(** The name is printable ASCII here. *)
Definition ValidateFQDN (value : string) : Checked () :=
  try _ := ValidateHostname value in
  let labels := Split (TrimSuffix value ".") "."%char in
  if (length labels <? 2)%nat then invalid else
  let tld := ToLower (List.last labels "") in
  if HasPrefix tld "xn--" then Ok () else
  if slen tld <? 2 then invalid else
  if negb (every (λ b, between 97 b 122) tld) then invalid else Ok ().

Definition ValidateDomainName (value : string) : Checked () :=
  try _ := ValidateFQDN value in
  let lower := ToLower (TrimSuffix value ".") in
  if existsb (λ suffix, (lower =s TrimPrefix suffix ".") || HasSuffix lower suffix) reservedDomainSuffixes
  then invalid else Ok ().

(** The part before the first dot, unless it is empty. *)
Definition stem (s : string) : string :=
  let '(before, _, found) := Cut s "."%char in
  if found && negb (before =s "") then before else s.

Definition ValidateFilename (value : string) : Checked () :=
  try _ := checkCommon value MaxFilenameLen in
  if containsByte (λ b, (b =? 47) || (b =? 92)) value then invalid else
  if Contains value ".." then invalid else
  if negb (TrimSpace value =s value) then invalid else
  if HasSuffix value "." then invalid else
  if hasShellMeta value then invalid else
  if member (stem (ToLower value)) reservedFilenames then invalid else
  if member (ToLower value) reservedFilenames then invalid else Ok ().

Definition ValidateSQLIdentifier (value : string) : Checked () :=
  try _ := checkCommon value MaxSQLIdentifierLen in
  let first := first_byte value in
  if negb (between 97 first 122 || between 65 first 90 || (first =? 95)) then invalid else
  if negb (every (λ b, isAlnum b || (b =? 95)) value) then invalid else Ok ().

Definition ValidateEnvVarName (value : string) : Checked () :=
  try _ := checkCommon value MaxEnvNameLen in
  let first := first_byte value in
  if negb (between 65 first 90 || (first =? 95)) then invalid else
  if negb (every (λ b, between 65 b 90 || between 48 b 57 || (b =? 95)) value) then invalid else
  if member value deniedEnvNames then invalid else
  if HasPrefix value "BASH_FUNC_" || HasPrefix value "LD_" then invalid else Ok ().

Definition no_control (b : Z) : bool := (32 <=? b) && negb (b =? 127).

Definition ValidateEnvVarValue (value : string) : Checked () :=
  if MaxEnvValueLen <? slen value then invalid else
  if negb (every no_control value) then invalid else Ok ().

(** [env] in the order in which Go visits the map. *)
Fixpoint ValidateEnvVars (env : list (string * string)) : Checked (list string) :=
  match env with
  | [] => Ok []
  | (name, value) :: rest =>
      try _ := ValidateEnvVarName name in
      try _ := ValidateEnvVarValue value in
      try out := ValidateEnvVars rest in
      Ok ((name +:+ "=" +:+ value) :: out)
  end.

Definition ValidateExecArg (value : string) : Checked () :=
  if MaxExecArgLen <? slen value then invalid else
  if negb (every no_control value) then invalid else Ok ().

Definition image_char (b : Z) : bool :=
  isAlnum b || (b =? 46) || (b =? 45) || (b =? 95) || (b =? 47) || (b =? 58) || (b =? 64).

Definition ValidateImageReference (value : string) : Checked () :=
  try _ := checkCommon value MaxImageRefLen in
  if HasPrefix value "-" then invalid else
  if Contains value ".." then invalid else
  if negb (every image_char value) then invalid else Ok ().

(** * Properties *)

(** A check that denies, and goes on otherwise. *)
Lemma deny_or {A} (b : bool) reason (k : Checked A) a :
  (if b then deny reason else k) = Ok a ↔ b = false ∧ k = Ok a.
Proof. destruct b; naive_solver. Qed.

Lemma invalid_or {A} (b : bool) (k : Checked A) a : (if b then invalid else k) = Ok a ↔ b = false ∧ k = Ok a.
Proof. apply deny_or. Qed.

Lemma try_ok {A B} (m : Checked A) (k : A → Checked B) b :
  (try x := m in k x) = Ok b ↔ ∃ a, m = Ok a ∧ k a = Ok b.
Proof. destruct m; naive_solver. Qed.

Lemma member_elem v l : member v l = true ↔ v ∈ l.
Proof.
  unfold member. rewrite existsb_exists. setoid_rewrite String.eqb_eq. rewrite list_elem_of_In. naive_solver.
Qed.

Lemma member_not v l : member v l = false ↔ v ∉ l.
Proof. rewrite <-member_elem. destruct (member v l); naive_solver. Qed.

(** Whatever was denied, a client sees the code of the reason and its generic
    message, and a resource of another tenant looks like a missing one. *)
Theorem denial_generic reason :
  payload (AppError (Deny reason)) =
    mkPayload false (CodeForReason reason) (DefaultMessage (CodeForReason reason)) [] ∧
  CodeForReason ReasonCrossTenant = CodeNotFound.
Proof.
  split; [| done]. assert (CodeForReason reason ∈ reasonCodes.*2 ∨ CodeForReason reason = CodeForbidden) as Hc.
  { unfold CodeForReason. destruct (assoc reason reasonCodes) as [c |] eqn:E; [left | by right]. cbn [default].
    revert E. induction reasonCodes as [| [k v] l IH]; cbn; [done |]. destruct (reason =s k); [intros [= ->]; left | intros E; right; by apply IH]. }
  unfold AppError, Deny. cbn [de_Code de_Reason]. revert Hc. generalize (CodeForReason reason). intros c Hc.
  assert (c ∈ CodeForbidden :: reasonCodes.*2) as Hin by (destruct Hc as [? | ->]; [by right | left]).
  cbn in Hin. repeat (apply elem_of_cons in Hin as [-> | Hin]; [vm_compute; reflexivity |]). by apply elem_of_nil in Hin.
Qed.

(** Authorization: [src/src/guard/authz.go]. *)

(** * Data *)

Definition RoleGlobalAdmin : string := "global_admin".
Definition RoleAccountAdmin : string := "account_admin".
Definition RoleEndUser : string := "end_user".

Definition Role_Valid (r : string) : bool := member r [RoleGlobalAdmin; RoleAccountAdmin; RoleEndUser].

Definition ActionRead : string := "read".
Definition ActionCreate : string := "create".
Definition ActionUpdate : string := "update".
Definition ActionDelete : string := "delete".
Definition ActionAdminister : string := "administer".

Definition Action_Valid (a : string) : bool :=
  member a [ActionRead; ActionCreate; ActionUpdate; ActionDelete; ActionAdminister].

Definition Mutating (a : string) : bool := Action_Valid a && negb (a =s ActionRead).

Definition ResourceSite : string := "site".
Definition ResourceApp : string := "app".
Definition ResourceContainer : string := "container".
Definition ResourceVM : string := "vm".
Definition ResourceDatabase : string := "database".
Definition ResourceMailbox : string := "mailbox".
Definition ResourceDNSZone : string := "dns_zone".
Definition ResourceBackupJob : string := "backup_job".
Definition ResourceBillingAccount : string := "billing_account".
Definition ResourceInvoice : string := "invoice".
Definition ResourceSupportTicket : string := "support_ticket".
Definition ResourceUser : string := "user".
Definition ResourceTenant : string := "tenant".
Definition ResourceSecurityStack : string := "security_stack".
Definition ResourcePlatformSetting : string := "platform_setting".
Definition ResourcePrimaryAdminFlag : string := "primary_admin_flag".
Definition ResourceAdminCredential : string := "admin_credential".

Definition platformOwned : list string := [ResourceSecurityStack; ResourcePlatformSetting].

Record Grant := mkGrant { gr_ResourceType : string; gr_ResourceID : string; gr_Actions : list string }.

Definition Permits (g : Grant) (resourceType resourceID action : string) : bool :=
  if negb (gr_ResourceType g =s resourceType) || negb (gr_ResourceID g =s resourceID) then false
  else existsb (λ a, a =s action) (gr_Actions g).

Record Subject := mkSubject {
  su_UserID : string; su_TenantID : string; su_Role : string; su_Active : bool;
  su_PrimaryAdmin : bool; su_Grants : list Grant }.

Record Resource := mkResource {
  re_Type : string; re_ID : string; re_TenantID : string; re_OwnerUserID : string;
  re_OwnerRole : string; re_PlatformControlled : bool }.

Record TenantFilter := mkTenantFilter { tf_All : bool; tf_TenantID : string }.

Section authz.
Context {U : Unicode} {Dg : Digest}.

Definition ParseRole (s : string) : Checked string :=
  let r := TrimSpaceU (ToLowerU s) in
  if negb (Role_Valid r) then deny ReasonRoleUnknown else Ok r.

(** * Decisions *)

Definition requireSameTenant (s : Subject) (r : Resource) : Checked () :=
  if su_TenantID s =s "" then deny ReasonCrossTenant else
  if re_TenantID r =s "" then deny ReasonCrossTenant else
  if negb (ConstantTimeEqualString (su_TenantID s) (re_TenantID r)) then deny ReasonCrossTenant else Ok ().

Definition Authorize (s : Subject) (action : string) (r : Resource) : Checked () :=
  if (su_UserID s =s "") || negb (Role_Valid (su_Role s)) then deny ReasonSubjectInvalid else
  if negb (su_Active s) then deny ReasonSubjectInactive else
  if negb (Action_Valid action) then deny ReasonActionUnknown else
  if re_Type r =s "" then deny ReasonResourceInvalid else
  if (re_Type r =s ResourcePrimaryAdminFlag) && Mutating action then deny ReasonPrimaryAdminImmutable else
  if (re_Type r =s ResourceAdminCredential) && negb (ConstantTimeEqualString (re_OwnerUserID r) (su_UserID s))
  then deny ReasonPeerAdminCredential else
  if member (re_Type r) platformOwned || re_PlatformControlled r then
    if negb (su_Role s =s RoleGlobalAdmin) then deny ReasonPlatformControlled else Ok ()
  else if su_Role s =s RoleGlobalAdmin then Ok ()
  else if su_Role s =s RoleAccountAdmin then requireSameTenant s r
  else if su_Role s =s RoleEndUser then
    try _ := requireSameTenant s r in
    if action =s ActionAdminister then deny ReasonNoGrant else
    if existsb (λ g, Permits g (re_Type r) (re_ID r) action) (su_Grants s) then Ok () else deny ReasonNoGrant
  else deny ReasonRoleUnknown.

(** [RequireSameTenant]. *)
Definition RequireTenant (s : Subject) (tenantID : string) : Checked () :=
  if (su_UserID s =s "") || negb (Role_Valid (su_Role s)) then deny ReasonSubjectInvalid else
  if negb (su_Active s) then deny ReasonSubjectInactive else
  if su_Role s =s RoleGlobalAdmin then Ok () else
  requireSameTenant s (mkResource "record" "" tenantID "" "" false).

Definition RequireOwner (s : Subject) (r : Resource) : Checked () :=
  try _ := Authorize s ActionRead r in
  if su_Role s =s RoleGlobalAdmin then Ok () else
  if re_OwnerUserID r =s "" then deny ReasonResourceInvalid else
  if negb (ConstantTimeEqualString (re_OwnerUserID r) (su_UserID s)) then deny ReasonCrossTenant else Ok ().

● ● ●

● **What to produce**: Copy back the listing above exactly, but only from the line with "bool) reason (k" through the line with "Proof. rewrite <-member_elem.", both ends included.

● **Finished task**:
Lemma deny_or {A} (b : bool) reason (k : Checked A) a :
  (if b then deny reason else k) = Ok a ↔ b = false ∧ k = Ok a.
Proof. destruct b; naive_solver. Qed.

Lemma invalid_or {A} (b : bool) (k : Checked A) a : (if b then invalid else k) = Ok a ↔ b = false ∧ k = Ok a.
Proof. apply deny_or. Qed.

Lemma try_ok {A B} (m : Checked A) (k : A → Checked B) b :
  (try x := m in k x) = Ok b ↔ ∃ a, m = Ok a ∧ k a = Ok b.
Proof. destruct m; naive_solver. Qed.

Lemma member_elem v l : member v l = true ↔ v ∈ l.
Proof.
  unfold member. rewrite existsb_exists. setoid_rewrite String.eqb_eq. rewrite list_elem_of_In. naive_solver.
Qed.

Lemma member_not v l : member v l = false ↔ v ∉ l.
Proof. rewrite <-member_elem. destruct (member v l); naive_solver. Qed.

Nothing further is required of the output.